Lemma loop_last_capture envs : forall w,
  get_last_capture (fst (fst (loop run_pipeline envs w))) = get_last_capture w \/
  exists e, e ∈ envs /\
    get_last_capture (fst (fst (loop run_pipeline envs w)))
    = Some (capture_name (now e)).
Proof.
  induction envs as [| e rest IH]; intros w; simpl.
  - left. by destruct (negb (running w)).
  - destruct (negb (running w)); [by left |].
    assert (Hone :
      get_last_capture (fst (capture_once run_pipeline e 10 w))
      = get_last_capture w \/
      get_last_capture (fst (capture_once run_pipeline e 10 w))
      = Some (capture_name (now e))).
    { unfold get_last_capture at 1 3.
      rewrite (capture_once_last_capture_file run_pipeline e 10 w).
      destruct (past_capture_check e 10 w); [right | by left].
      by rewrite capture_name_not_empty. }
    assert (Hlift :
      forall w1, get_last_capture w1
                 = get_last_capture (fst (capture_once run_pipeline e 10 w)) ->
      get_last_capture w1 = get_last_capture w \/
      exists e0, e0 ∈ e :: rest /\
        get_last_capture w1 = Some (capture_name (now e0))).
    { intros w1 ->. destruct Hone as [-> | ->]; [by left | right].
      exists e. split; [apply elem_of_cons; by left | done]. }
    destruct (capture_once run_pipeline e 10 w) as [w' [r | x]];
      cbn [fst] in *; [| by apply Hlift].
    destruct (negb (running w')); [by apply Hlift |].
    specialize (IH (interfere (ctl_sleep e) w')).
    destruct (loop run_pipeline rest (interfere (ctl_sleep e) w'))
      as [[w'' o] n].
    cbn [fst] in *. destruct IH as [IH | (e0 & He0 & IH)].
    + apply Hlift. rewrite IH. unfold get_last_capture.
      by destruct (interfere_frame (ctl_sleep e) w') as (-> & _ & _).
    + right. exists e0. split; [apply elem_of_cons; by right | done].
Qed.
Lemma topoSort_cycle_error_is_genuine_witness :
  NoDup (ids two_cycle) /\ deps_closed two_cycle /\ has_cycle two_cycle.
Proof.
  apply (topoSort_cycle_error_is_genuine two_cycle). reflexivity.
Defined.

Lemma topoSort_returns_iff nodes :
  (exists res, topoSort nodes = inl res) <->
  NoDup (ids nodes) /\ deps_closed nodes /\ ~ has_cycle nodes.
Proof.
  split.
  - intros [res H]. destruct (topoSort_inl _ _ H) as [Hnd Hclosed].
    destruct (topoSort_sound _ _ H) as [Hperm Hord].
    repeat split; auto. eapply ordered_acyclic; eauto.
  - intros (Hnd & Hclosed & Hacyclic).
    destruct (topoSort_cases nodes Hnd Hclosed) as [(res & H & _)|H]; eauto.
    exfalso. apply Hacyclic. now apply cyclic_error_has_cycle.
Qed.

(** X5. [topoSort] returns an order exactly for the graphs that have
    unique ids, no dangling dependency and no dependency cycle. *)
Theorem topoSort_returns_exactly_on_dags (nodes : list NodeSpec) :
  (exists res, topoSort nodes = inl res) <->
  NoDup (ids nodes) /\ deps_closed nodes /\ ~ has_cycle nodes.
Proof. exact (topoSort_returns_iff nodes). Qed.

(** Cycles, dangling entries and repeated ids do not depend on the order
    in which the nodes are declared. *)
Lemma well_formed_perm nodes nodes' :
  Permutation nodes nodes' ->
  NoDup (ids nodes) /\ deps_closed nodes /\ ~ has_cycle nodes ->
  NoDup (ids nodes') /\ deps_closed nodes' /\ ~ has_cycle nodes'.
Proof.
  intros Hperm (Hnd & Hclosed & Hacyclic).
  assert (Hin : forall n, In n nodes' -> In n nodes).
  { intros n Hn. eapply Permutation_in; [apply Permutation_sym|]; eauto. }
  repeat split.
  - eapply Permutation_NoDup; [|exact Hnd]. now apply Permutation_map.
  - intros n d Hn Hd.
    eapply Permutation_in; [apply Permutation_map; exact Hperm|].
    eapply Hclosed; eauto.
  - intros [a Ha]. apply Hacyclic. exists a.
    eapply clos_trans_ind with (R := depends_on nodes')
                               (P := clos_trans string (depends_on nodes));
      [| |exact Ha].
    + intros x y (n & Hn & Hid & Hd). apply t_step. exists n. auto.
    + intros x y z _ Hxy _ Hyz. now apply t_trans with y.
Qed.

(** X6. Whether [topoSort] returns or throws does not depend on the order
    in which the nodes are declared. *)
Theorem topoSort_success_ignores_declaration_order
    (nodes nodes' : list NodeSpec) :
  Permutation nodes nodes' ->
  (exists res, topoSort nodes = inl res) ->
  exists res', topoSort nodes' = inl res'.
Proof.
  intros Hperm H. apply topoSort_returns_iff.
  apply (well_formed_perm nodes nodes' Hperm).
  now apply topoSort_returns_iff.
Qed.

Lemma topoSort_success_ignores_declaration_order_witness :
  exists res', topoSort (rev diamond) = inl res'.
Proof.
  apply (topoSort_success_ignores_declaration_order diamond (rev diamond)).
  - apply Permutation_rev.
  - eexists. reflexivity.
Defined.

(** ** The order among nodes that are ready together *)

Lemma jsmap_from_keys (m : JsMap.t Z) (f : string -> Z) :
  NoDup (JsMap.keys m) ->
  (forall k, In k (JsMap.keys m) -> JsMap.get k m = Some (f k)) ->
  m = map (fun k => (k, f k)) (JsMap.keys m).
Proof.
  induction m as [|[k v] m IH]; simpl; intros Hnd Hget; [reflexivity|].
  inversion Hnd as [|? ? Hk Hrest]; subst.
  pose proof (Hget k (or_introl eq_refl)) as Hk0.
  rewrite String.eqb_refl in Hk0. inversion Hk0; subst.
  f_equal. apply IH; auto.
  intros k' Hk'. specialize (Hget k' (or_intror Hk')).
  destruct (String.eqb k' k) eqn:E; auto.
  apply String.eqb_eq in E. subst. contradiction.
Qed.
========================================
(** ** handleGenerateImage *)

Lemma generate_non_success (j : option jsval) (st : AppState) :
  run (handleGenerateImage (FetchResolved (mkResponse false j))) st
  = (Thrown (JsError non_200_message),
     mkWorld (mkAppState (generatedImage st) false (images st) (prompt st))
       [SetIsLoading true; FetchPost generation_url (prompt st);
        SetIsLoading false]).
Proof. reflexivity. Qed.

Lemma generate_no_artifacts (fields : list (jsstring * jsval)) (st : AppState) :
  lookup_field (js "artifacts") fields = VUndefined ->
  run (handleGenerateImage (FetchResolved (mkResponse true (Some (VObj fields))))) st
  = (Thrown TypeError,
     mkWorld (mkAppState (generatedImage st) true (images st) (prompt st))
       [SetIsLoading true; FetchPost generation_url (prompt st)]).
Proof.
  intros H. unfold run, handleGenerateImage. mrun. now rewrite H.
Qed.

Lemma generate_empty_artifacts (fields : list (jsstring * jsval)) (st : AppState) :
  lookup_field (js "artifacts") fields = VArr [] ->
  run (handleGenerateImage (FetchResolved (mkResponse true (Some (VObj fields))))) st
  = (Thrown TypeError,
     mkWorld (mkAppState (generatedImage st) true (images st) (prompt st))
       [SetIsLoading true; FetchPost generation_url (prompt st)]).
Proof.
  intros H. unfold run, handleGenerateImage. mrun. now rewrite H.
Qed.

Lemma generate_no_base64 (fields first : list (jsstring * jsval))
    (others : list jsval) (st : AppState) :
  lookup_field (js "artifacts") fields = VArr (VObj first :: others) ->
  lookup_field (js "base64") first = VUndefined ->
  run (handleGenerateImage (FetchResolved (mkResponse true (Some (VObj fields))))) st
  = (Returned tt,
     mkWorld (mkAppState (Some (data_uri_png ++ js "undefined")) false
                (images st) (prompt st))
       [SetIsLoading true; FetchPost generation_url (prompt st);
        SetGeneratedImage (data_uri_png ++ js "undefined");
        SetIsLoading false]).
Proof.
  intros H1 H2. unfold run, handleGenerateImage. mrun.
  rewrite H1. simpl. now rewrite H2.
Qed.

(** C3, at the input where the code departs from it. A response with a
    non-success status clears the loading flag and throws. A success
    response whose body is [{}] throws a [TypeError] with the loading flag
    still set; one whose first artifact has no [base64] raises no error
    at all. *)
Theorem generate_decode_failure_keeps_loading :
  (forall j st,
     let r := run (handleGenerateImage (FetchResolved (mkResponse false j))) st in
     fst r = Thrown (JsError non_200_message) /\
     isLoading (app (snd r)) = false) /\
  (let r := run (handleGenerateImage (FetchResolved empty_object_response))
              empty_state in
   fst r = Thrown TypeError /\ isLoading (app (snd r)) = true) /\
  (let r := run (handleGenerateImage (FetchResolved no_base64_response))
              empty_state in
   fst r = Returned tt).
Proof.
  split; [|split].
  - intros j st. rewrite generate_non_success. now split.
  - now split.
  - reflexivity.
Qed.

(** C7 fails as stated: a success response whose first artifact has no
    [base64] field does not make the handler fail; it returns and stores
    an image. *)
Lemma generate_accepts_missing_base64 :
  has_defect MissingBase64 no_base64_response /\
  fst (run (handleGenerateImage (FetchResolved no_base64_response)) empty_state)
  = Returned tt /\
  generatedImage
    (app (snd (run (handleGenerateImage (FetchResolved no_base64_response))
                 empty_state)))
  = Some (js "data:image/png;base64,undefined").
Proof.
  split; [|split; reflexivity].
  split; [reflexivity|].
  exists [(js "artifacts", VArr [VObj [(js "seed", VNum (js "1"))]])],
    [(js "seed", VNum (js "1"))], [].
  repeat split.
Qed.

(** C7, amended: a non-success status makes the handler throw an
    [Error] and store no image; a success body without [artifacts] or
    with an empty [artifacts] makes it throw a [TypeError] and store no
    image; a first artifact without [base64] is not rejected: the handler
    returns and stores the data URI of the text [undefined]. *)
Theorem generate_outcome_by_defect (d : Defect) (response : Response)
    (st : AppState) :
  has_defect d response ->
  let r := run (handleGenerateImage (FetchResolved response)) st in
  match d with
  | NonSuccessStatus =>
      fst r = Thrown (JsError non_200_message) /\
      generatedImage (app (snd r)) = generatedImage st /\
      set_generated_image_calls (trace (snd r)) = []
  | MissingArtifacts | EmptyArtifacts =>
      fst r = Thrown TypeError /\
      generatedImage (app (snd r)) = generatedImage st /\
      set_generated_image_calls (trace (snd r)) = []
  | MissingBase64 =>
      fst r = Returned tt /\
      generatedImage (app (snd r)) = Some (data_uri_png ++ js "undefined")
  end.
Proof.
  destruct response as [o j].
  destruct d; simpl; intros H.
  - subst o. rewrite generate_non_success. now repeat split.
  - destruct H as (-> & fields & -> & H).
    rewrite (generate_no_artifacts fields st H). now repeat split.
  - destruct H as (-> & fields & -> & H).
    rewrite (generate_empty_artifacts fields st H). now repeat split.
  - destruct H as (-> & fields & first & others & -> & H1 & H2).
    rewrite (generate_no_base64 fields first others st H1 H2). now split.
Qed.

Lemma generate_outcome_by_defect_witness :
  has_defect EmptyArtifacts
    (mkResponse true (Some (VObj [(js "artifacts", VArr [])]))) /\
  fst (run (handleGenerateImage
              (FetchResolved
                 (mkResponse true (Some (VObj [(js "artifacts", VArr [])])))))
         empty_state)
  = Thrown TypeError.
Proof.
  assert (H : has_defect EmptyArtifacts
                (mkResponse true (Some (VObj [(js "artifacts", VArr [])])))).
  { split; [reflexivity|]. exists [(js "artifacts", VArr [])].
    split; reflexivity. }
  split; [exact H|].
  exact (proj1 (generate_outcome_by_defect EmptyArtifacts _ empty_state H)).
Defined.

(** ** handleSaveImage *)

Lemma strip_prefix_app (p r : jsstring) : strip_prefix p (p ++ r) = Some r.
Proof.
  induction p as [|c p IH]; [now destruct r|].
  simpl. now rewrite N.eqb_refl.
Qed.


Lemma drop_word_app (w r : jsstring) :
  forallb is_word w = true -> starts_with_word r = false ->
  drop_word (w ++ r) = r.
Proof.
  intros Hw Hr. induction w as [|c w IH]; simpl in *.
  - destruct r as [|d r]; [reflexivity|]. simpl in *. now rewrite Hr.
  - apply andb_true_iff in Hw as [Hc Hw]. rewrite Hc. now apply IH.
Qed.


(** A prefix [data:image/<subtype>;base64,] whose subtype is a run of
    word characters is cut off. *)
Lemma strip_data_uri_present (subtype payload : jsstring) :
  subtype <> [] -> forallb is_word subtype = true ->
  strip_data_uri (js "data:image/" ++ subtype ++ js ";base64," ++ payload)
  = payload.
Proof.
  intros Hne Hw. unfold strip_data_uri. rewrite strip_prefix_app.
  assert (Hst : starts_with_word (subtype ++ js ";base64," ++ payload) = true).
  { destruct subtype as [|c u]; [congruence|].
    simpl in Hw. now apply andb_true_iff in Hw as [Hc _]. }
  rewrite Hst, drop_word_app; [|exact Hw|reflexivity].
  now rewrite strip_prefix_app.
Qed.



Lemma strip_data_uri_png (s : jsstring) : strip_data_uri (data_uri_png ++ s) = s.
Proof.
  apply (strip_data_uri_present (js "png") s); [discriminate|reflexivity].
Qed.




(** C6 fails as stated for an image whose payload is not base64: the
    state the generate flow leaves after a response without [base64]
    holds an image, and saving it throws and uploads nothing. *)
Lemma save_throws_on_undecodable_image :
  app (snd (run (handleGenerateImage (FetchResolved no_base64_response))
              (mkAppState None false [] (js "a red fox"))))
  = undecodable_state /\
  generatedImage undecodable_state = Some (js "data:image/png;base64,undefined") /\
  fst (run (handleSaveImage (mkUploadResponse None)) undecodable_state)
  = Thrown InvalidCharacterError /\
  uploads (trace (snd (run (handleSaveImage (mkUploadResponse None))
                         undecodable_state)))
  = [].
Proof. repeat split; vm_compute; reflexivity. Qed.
========================================
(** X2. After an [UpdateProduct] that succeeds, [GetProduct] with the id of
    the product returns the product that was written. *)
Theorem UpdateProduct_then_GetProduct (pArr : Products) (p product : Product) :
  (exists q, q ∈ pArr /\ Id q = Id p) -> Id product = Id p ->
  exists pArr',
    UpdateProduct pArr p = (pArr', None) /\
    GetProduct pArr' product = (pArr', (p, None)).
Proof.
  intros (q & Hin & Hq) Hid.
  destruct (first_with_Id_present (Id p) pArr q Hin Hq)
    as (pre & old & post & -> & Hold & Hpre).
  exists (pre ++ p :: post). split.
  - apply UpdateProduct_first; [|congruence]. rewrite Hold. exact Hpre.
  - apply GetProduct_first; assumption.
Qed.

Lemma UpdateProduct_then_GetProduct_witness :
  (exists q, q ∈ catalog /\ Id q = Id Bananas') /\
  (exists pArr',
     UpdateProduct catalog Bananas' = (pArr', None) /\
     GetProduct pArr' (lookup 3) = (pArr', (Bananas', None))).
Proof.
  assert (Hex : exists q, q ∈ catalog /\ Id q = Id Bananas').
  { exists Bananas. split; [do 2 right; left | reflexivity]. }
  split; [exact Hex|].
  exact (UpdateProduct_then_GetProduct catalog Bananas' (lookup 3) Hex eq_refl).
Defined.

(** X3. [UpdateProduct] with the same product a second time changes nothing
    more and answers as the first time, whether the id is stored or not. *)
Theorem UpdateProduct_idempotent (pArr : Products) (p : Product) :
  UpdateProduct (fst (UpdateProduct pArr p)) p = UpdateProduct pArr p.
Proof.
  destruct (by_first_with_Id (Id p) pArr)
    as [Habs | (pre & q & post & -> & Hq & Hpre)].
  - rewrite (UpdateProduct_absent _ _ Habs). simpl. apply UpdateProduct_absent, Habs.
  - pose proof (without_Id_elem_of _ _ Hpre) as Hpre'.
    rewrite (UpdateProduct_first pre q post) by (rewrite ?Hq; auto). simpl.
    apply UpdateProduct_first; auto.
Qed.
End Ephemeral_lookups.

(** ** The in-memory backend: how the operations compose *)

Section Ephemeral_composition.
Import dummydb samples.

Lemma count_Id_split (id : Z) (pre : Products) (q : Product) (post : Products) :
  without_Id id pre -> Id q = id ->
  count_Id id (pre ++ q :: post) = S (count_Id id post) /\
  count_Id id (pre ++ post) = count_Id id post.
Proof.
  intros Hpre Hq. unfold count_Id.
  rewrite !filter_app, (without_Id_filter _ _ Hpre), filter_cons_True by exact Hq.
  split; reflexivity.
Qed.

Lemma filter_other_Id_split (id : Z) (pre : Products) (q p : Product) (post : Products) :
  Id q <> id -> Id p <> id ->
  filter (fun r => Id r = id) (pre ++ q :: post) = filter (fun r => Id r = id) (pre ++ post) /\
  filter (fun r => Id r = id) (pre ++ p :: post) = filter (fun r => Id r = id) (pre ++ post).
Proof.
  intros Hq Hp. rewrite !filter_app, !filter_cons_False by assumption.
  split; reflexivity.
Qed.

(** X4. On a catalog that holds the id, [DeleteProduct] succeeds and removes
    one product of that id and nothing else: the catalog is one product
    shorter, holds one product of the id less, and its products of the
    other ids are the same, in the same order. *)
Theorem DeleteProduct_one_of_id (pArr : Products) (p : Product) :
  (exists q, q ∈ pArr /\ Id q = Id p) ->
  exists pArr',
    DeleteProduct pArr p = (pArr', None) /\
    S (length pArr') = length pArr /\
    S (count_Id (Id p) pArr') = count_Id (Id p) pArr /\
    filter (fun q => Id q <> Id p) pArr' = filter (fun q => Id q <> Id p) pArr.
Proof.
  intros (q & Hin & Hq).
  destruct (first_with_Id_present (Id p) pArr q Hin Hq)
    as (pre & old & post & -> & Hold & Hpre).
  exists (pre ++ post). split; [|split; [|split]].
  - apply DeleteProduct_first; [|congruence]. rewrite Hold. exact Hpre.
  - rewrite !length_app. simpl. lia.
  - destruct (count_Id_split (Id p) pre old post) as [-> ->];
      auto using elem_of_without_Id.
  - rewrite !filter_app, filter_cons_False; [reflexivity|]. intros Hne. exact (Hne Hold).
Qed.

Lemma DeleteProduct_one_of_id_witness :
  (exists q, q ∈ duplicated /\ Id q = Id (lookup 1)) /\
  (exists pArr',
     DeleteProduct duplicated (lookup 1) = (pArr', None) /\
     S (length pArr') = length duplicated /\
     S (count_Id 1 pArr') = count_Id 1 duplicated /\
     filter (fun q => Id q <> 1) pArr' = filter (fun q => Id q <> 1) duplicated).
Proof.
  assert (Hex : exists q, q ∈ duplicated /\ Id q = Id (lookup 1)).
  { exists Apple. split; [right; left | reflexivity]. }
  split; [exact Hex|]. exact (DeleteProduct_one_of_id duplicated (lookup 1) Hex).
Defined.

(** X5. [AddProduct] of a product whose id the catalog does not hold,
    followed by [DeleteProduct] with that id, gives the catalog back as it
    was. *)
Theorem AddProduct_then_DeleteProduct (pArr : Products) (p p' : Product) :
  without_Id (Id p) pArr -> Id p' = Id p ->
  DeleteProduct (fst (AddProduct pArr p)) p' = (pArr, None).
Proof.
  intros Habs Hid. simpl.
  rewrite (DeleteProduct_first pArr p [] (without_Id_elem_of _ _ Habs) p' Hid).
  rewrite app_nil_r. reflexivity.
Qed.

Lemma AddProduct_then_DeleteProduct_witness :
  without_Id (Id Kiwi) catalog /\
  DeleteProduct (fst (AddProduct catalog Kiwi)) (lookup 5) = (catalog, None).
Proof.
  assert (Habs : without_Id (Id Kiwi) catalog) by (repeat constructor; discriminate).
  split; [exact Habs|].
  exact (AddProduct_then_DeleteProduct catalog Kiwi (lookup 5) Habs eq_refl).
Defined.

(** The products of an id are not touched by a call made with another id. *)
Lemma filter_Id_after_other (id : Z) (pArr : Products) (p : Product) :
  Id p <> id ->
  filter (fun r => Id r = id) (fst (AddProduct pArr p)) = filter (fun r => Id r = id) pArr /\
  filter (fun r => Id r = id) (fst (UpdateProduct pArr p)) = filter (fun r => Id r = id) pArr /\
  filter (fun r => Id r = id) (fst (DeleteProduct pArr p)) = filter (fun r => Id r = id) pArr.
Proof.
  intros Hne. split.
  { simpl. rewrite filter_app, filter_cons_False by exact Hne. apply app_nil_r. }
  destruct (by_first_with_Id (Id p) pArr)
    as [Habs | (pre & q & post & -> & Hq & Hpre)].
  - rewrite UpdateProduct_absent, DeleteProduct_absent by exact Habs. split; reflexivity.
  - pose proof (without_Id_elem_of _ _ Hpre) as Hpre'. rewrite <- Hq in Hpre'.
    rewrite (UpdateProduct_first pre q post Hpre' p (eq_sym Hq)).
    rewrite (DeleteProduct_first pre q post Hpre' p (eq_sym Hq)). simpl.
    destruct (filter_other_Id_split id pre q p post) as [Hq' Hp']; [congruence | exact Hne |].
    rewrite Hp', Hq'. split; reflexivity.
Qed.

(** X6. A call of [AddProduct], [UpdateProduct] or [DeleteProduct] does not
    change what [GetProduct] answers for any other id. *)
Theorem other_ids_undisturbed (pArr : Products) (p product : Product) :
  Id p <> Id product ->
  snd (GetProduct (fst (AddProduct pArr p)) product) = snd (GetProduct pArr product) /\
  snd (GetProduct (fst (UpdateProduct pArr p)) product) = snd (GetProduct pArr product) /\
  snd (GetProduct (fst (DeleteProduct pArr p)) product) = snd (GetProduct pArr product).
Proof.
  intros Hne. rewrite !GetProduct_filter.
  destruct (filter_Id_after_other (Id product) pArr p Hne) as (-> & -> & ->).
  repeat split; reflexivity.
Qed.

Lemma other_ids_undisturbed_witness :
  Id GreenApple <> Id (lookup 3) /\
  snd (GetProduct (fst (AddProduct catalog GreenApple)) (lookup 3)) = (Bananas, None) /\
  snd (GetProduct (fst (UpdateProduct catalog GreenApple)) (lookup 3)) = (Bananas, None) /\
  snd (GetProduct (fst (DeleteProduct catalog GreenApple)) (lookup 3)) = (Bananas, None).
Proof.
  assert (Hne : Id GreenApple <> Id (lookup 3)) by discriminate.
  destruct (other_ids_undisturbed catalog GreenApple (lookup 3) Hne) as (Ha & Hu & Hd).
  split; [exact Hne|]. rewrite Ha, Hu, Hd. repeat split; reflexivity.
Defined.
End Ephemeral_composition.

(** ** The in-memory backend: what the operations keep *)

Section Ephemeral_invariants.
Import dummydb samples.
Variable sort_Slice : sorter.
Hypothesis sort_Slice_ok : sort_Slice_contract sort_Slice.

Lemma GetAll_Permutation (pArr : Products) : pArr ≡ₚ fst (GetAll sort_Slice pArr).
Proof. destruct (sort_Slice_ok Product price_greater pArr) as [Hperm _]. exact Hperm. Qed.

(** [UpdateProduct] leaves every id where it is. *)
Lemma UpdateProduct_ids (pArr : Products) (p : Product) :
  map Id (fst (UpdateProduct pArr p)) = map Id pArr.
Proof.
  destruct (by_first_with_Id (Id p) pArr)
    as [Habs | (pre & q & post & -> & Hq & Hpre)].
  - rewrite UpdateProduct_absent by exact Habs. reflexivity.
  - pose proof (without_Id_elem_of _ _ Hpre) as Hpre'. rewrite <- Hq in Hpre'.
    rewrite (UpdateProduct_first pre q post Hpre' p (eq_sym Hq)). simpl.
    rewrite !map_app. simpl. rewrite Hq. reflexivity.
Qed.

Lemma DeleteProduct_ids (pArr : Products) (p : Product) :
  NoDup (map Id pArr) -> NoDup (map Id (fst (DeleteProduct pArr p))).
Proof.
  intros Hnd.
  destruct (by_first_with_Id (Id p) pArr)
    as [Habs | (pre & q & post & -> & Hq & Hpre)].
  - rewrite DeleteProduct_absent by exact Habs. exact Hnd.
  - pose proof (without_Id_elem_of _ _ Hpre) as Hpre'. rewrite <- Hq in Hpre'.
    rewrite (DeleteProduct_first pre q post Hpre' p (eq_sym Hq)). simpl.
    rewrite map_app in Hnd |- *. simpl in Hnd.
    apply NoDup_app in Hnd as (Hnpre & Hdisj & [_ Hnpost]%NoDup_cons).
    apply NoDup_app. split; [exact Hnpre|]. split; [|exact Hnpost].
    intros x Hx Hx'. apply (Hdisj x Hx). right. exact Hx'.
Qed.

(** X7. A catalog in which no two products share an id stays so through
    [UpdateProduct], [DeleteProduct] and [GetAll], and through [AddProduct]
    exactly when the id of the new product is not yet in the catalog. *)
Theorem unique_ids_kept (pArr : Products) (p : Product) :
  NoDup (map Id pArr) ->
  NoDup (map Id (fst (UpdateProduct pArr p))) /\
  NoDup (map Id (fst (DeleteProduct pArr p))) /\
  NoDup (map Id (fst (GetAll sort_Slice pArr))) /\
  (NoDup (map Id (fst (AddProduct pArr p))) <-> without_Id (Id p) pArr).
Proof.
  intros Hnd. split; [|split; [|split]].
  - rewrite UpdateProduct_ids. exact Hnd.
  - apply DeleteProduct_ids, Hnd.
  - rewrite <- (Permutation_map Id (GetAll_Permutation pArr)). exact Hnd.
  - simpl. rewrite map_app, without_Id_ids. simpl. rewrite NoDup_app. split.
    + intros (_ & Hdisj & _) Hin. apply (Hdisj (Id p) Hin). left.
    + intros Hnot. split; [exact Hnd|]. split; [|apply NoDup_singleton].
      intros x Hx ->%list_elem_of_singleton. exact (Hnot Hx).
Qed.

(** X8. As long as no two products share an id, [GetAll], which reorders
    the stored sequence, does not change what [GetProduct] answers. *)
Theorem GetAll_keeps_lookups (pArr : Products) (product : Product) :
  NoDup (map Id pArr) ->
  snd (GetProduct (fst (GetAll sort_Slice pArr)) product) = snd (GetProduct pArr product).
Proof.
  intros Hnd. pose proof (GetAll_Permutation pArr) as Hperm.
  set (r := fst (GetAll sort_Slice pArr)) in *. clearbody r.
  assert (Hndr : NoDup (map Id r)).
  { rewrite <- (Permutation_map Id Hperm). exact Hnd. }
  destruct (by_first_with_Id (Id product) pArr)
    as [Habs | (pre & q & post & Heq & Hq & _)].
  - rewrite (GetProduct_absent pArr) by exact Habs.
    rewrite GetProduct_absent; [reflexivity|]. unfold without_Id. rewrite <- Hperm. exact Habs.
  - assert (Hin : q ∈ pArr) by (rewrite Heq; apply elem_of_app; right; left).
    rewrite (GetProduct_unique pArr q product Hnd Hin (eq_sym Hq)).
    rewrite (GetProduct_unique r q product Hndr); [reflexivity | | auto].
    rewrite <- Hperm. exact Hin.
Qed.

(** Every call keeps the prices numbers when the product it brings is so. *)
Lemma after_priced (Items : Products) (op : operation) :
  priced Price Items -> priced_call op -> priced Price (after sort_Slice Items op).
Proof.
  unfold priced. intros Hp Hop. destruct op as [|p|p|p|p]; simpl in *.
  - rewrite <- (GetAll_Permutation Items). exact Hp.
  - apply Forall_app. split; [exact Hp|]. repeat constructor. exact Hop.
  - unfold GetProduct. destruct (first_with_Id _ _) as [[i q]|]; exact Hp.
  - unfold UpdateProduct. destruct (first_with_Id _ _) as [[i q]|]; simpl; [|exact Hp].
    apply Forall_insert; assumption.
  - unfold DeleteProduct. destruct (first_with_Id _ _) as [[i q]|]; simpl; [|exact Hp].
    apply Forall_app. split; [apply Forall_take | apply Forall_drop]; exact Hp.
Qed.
========================================
### TASK STATEMENT
Once the line with "Lemma loop_last_capture envs" is found in the records above, print exactly that line and every line after it through the line with "destruct (past_capture_check e".

### SOLUTION FOR THIS PROBLEM
Lemma loop_last_capture envs : forall w,
  get_last_capture (fst (fst (loop run_pipeline envs w))) = get_last_capture w \/
  exists e, e ∈ envs /\
    get_last_capture (fst (fst (loop run_pipeline envs w)))
    = Some (capture_name (now e)).
Proof.
  induction envs as [| e rest IH]; intros w; simpl.
  - left. by destruct (negb (running w)).
  - destruct (negb (running w)); [by left |].
    assert (Hone :
      get_last_capture (fst (capture_once run_pipeline e 10 w))
      = get_last_capture w \/
      get_last_capture (fst (capture_once run_pipeline e 10 w))
      = Some (capture_name (now e))).
    { unfold get_last_capture at 1 3.
      rewrite (capture_once_last_capture_file run_pipeline e 10 w).
      destruct (past_capture_check e 10 w); [right | by left].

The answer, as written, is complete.